AIM OF THE TASK
Filter the records below and copy every line containing the word "ZArith".

Dataset entries

- Opening Delimiter -

(** * process-earnings.js: the earnings batch job, embedded and verified

    The development follows the source file top-down:
    - JavaScript numbers are IEEE binary64 values ([spec_float] at
      precision 53), so price arithmetic rounds where the program rounds;
    - [Date] objects are their time value in milliseconds since the epoch,
      or no value at all for an Invalid Date;
    - the Redis cache is a finite map from keys to (value, expiry) pairs;
    - the network is an oracle: every fetch and every cache write gets its
      response from a [SymbolIO] record handed to [processSymbol];
    - a [try]/[catch] is an explicit [outcome] with [Return] and [Throw];
    - what [new Date(text)] makes of a text is left to the engine: the
      program is verified for every parser, and run on worked inputs with
      the one that reads the date-only ISO form. *)

From Stdlib Require Import ZArith List String Ascii Bool Lia Sorted SpecFloat.
From stdpp Require Import gmap strings list.
From Equations Require Import Equations.
Import ListNotations.
Local Open Scope string_scope.
Local Open Scope Z_scope.

(* ===================================================================== *)
(** ** Completion of a JavaScript computation *)
(* ===================================================================== *)

Inductive error := FetchError | RangeError | RedisError.

Inductive outcome (A : Type) :=
| Return (a : A)
| Throw (e : error).
Arguments Return {A} a.
Arguments Throw {A} e.
(** * Smart Life Hub: record managers, spending insights and the restaurant filter

    A shallow embedding of [smartlife_automation.py] (ReminderManager,
    ExpenseManager, BudgetManager, GoalManager, the dashboard restaurant
    search) and of [filter_bangalore_csv.py] (load_data, filter_restaurants),
    followed by the properties proved about them.

    Conventions of the embedding.
    - Amounts are exact rationals ([Q]).  The binary rounding of Python floats
      is not modelled; the special values that numpy's division produces on a
      zero divisor (inf, nan) are, see [num].
    - A JSON object is an association list in insertion order, as a Python
      dict is, with scalar values; a JSON file is [option] of its content,
      [None] when the file does not exist.
    - A data frame is the list of its rows.  The cells of the Item and Amount
      columns are taken as read; the cells of the Date and rating columns
      keep the text of the file until the code converts them.
    - Dates are the (year, month, day) triples of [datetime.date], with the
      ordinal arithmetic of CPython's [datetime] module.
    - The clock ([datetime.date.today()], [datetime.datetime.now()]) is an
      explicit argument, read once per call.
    - Library parsers ([strptime], [pd.to_datetime], [pd.to_numeric], the
      regular expression compiler) are parameters of the functions that call
      them.  Strings are byte strings; [lower] and [strip] act on ASCII.
    - Formatted messages are constructors carrying the interpolated values. *)

From Stdlib Require Import ZArith QArith List String Ascii Bool Lia Lqa.
Import ListNotations.
Local Open Scope Z_scope.

(* ================================================================== *)
(** * Exceptions *)

Inductive exn : Type :=
  | KeyError (key : string)
  | TypeError
  | ValueError
  | OverflowError
  | ReError.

- Closing Delimiter -

ANSWER AREA
From Stdlib Require Import ZArith List String Ascii Bool Lia Sorted SpecFloat.
From Stdlib Require Import ZArith QArith List String Ascii Bool Lia Lqa.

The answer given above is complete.